Drug makers are scrambling to offset Medicare’s new power to negotiate medicine prices. Under the Inflation Reduction Act passed this summer, Congress gave Medicare the authority to negotiate how much it pays for certain high-priced therapies and to get rebates on treatments whose prices rise more than the rate of inflation. Medicare is the nation’s largest purchaser of prescription drugs.
RDW Index member Google (Alphabet), Mountain View, California, is in talks to invest at least $200 million into AI startup Cohere Inc., Toronto. Chip maker Nvidia, Santa Clara, California, has also been mentioned as being interested in investing in Cohere. The overall valuation of Cohere was not mentioned in any press releases. Google has been involved in investments in various AI-oriented companies, including Stability AI and DeepMind.
The Federal Reserve System last week reported that its index of industrial production (the combined output of U.S. factories, utilities, and mines) rose a seasonally adjusted 0.4% in September from August. This record high was 0.1% stronger than analysts expected. Driving these gains was a 0.4% rise in manufacturing production. Manufacturing output has been at its highest level since 2008. Much of this increase is attributed to automotive output, even considering the materials shortages experienced by many automakers.

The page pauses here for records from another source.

(** The values that are known are those of the file. *)
Definition agrees (dataFH : file) (chunk : ColumnChunkMetadata) (f : Z -> option Z) : Prop :=
  forall i v, 0 <= i -> f i = Some v -> chunk_value dt dataFH chunk i = v.

Lemma written_agrees dataFH dataFH' chunk c f : written dt dataFH dataFH' chunk (startRow c) (startRow c + numRows c) (0 - startRow c) (chunkData c) (chunkNulls c) ->
  agrees dataFH chunk f -> agrees dataFH' chunk (overwrite f c).
Proof.
  intros Hw Hf i v Hi Hv. unfold overwrite in Hv. destruct (Z.leb_spec (startRow c) i), (Z.ltb_spec i (startRow c + numRows c)); cbn [andb] in Hv.
  1: { destruct (isNull_at (chunkNulls c) (i - startRow c)) as [[]| |] eqn:En; try discriminate Hv.
       apply (written_values _ _ _ _ _ _ _ _ _ Hw); [lia|..]; by replace (i + (0 - startRow c)) with (i - startRow c) by lia. }
  all: rewrite (written_others _ _ _ _ _ _ _ _ _ Hw) by lia; by apply Hf.
Qed.

Lemma written_chunk_ok dataFH dataFH' chunk lo hi shift data nullMask : written dt dataFH dataFH' chunk lo hi shift data nullMask -> chunk_ok dt dataFH chunk -> chunk_ok dt dataFH' chunk.
Proof. intros Hw [Hc|Hc]; [left|by right]. by apply (written_pages _ _ _ _ _ _ _ _ _ Hw). Qed.

Lemma in_place_run dataFH chunk0 state chunk updates endRow f : chunk_ok dt dataFH chunk0 -> initializeScanState dt chunk0 = Ret state -> same_chunk chunk0 chunk ->
  endRow <= room dt chunk0 -> endRow < 2 ^ 64 -> 0 <= numValuesInChunk chunk <= room dt chunk0 ->
  Forall (fun c => update_ok dt (compMeta chunk0) endRow c /\ writable dt (compMeta chunk0) (chunkNulls c) (chunkData c) 0 (numRows c)) updates ->
  agrees dataFH chunk0 f ->
  exists dataFH' chunk', checkpointColumnChunkInPlace dataFH dt chunk state updates = Ret (dataFH', chunk') /\
    length dataFH' = length dataFH /\
    (forall k, ~ startPageIdx chunk0 <= Z.of_nat k < startPageIdx chunk0 + numPages chunk0 -> dataFH' !! k = dataFH !! k) /\
    chunk_ok dt dataFH' chunk0 /\ same_chunk chunk0 chunk' /\ agrees dataFH' chunk0 (after f updates) /\
    numValuesInChunk chunk' = fold_left (fun n c => Z.max n (startRow c + numRows c)) updates (numValuesInChunk chunk) /\
    0 <= numValuesInChunk chunk' <= room dt chunk0.
Proof.
  intros Hok Hst. revert dataFH chunk f Hok. induction updates as [|c updates IH]; intros dataFH chunk f Hok Hsame Hend Hbig Hcount Hups Hf.
  { exists dataFH, chunk. split_and!; (done || lia). }
  apply Forall_cons_1 in Hups as [[Hup Hwr] Hups]. destruct (update_rows _ _ _ _ Hup) as (Hs & Hn & He). cbn [checkpointColumnChunkInPlace].
  rewrite (proj2 (Z.ltb_lt _ _)) by done. cbn [ku_assert mbind outcome_bind].
  destruct (column_write_run dataFH chunk0 state chunk (startRow c) (chunkData c) (chunkNulls c) (numRows c)) as (F1 & chunk1 & -> & Hw & Hsame1 & Hcount1); try done; try lia.
  { by rewrite (update_count _ _ _ _ Hup). }
  { apply (update_mask _ _ _ _ Hup). }
  cbn [mbind outcome_bind].
  destruct (IH F1 chunk1 (overwrite f c)) as (F2 & chunk2 & -> & Hl2 & Ho2 & Hok2 & Hsame2 & Hag2 & Hc2 & Hr2); try done; try lia.
  { by eapply written_chunk_ok. }
  { by eapply written_agrees. }
  exists F2, chunk2. split_and!; try done; [|intros k Hk|..].
  - by rewrite Hl2, (written_length _ _ _ _ _ _ _ _ _ Hw).
  - by rewrite Ho2, (written_outside _ _ _ _ _ _ _ _ _ Hw).
  - cbn [fold_left]. by rewrite Hc2, Hcount1.
  - apply Hr2.
  - apply Hr2.
Qed.

(** What [canCheckpointInPlace] promises. *)
Lemma all_in_place_writable chunk n updates endRow : (compression (compMeta chunk) = INTEGER_BITPACKING -> bounds_ok t (compMeta chunk)) ->
  compression (compMeta chunk) <> BOOLEAN_BITPACKING -> Forall (update_ok dt (compMeta chunk) endRow) updates ->
  all_in_place (mkState chunk n) dt updates = Ret true ->
  Forall (fun c => update_ok dt (compMeta chunk) endRow c /\ writable dt (compMeta chunk) (chunkNulls c) (chunkData c) 0 (numRows c)) updates.
Proof.
  intros Hb Hbool Hups. induction Hups as [|c updates Hup _ IH]; intros Hrun; [done|]. cbn [all_in_place] in Hrun.
  destruct (update_rows _ _ _ _ Hup) as (Hs & Hn & He). rewrite (update_count _ _ _ _ Hup) in Hrun. rewrite Z.eqb_refl in Hrun.
  rewrite (proj2 (Z.eqb_neq _ 0)) in Hrun by lia. cbn [negb ku_assert mbind outcome_bind metadata] in Hrun.
  destruct (Metadata_canUpdateInPlace (compMeta chunk) (chunkData c) 0 (numRows c) dt (chunkNulls c)) as [[]| |] eqn:Ec; try discriminate Hrun.
  constructor; [split; [done|]|by apply IH]. apply (canUpdate_writable dt (compMeta chunk)); try done.
  - by rewrite (update_count _ _ _ _ Hup).
  - apply (update_mask _ _ _ _ Hup).
  - apply (update_typed _ _ _ _ Hup).
Qed.

Lemma canCheckpointInPlace_spec dataFH chunk state updates endRow : chunk_ok dt dataFH chunk -> initializeScanState dt chunk = Ret state ->
  Forall (update_ok dt (compMeta chunk) endRow) updates -> 0 <= endRow < 2 ^ 32 -> canCheckpointInPlace dt chunk state endRow updates = Ret true ->
  endRow <= room dt chunk /\
  Forall (fun c => update_ok dt (compMeta chunk) endRow c /\ writable dt (compMeta chunk) (chunkNulls c) (chunkData c) 0 (numRows c)) updates.
Proof.
  intros Hok Hst Hups Hend Hrun. unfold canCheckpointInPlace in Hrun.
  destruct (isEndOffsetOutOfPagesCapacity dt chunk endRow) as [[]| |] eqn:Ecap; try discriminate Hrun. cbn [mbind outcome_bind] in Hrun.
  assert (exists n, state = mkState chunk n) as [n ->].
  { unfold initializeScanState in Hst. destruct (Metadata_numValues _ _ _) as [n| |]; try discriminate Hst. injection Hst as <-. by exists n. }
  assert (Hkind : (compression (compMeta chunk) = INTEGER_BITPACKING -> bounds_ok t (compMeta chunk)) /\ compression (compMeta chunk) <> BOOLEAN_BITPACKING).
  { destruct Hok as [Hc|Hc]; [split; [apply (chunk_bounds _ _ _ Hc)|by destruct (chunk_paged _ _ _ Hc) as ([->| ->] & _)]|].
    rewrite (constant_is _ _ Hc). by split. }
  destruct Hkind as [Hb Hbool]. split.
  - unfold isEndOffsetOutOfPagesCapacity, isConstant in Ecap. destruct Hok as [Hc|Hc].
    + rewrite (paged_room dt dataFH chunk Hc). pose proof (chunk_paged _ _ _ Hc) as Hpg. pose proof (per_page_range dt _ Hpg) as [Hper _].
      rewrite bool_decide_false in Ecap by (by destruct Hpg as ([->| ->] & _)). rewrite (Metadata_numValues_paged dt _ Hpg) in Ecap.
      cbn [mbind outcome_bind] in Ecap. injection Ecap as Ecap. apply Z.leb_gt in Ecap. unfold u64, wrap in Ecap.
      destruct (chunk_range _ _ _ Hc) as (_ & Hnp & _). pose proof (Z.mod_le (per_page dt (compMeta chunk) * numPages chunk) (2 ^ 64) ltac:(nia) ltac:(done)). lia.
    + unfold room. rewrite bool_decide_true by (by destruct Hc). lia.
  - destruct (canAlwaysUpdateInPlace (compMeta chunk)) eqn:Ea; [|by apply (all_in_place_writable chunk n)].
    eapply Forall_impl; [exact Hups|]. intros c Hup. split; [done|]. split; [intros i v Hi Hn Hv; by apply (proj1 (update_typed _ _ _ _ Hup i v Hi Hn Hv))|].
    unfold canAlwaysUpdateInPlace in Ea. by destruct (compression (compMeta chunk)).
Qed.
End checkpoint.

R&D World’s R&D Index is a weekly stock market summary of the top international companies involved in R&D. The top 25 industrial R&D spenders in 2020 were selected based on the latest listings from Schonfeld & Associates’ June 2020 R&D Ratios & Budgets. These 25 companies include pharmaceutical (10 companies), automotive (6 companies), and ICT (9 companies) which invested a cumulative total of nearly 260 billion dollars in R&D in 2019, or approximately 10% of all the R&D spent in the world by government, industries, and academia combined, according to R&D World’s 2021 Global R&D Funding Forecast. The stock prices used in the R&D World Index are tabulated from NASDAQ, NYSE, and OTC common stock prices for the companies selected at the close of stock trading business on the Friday preceding the online publication of the R&D World Index.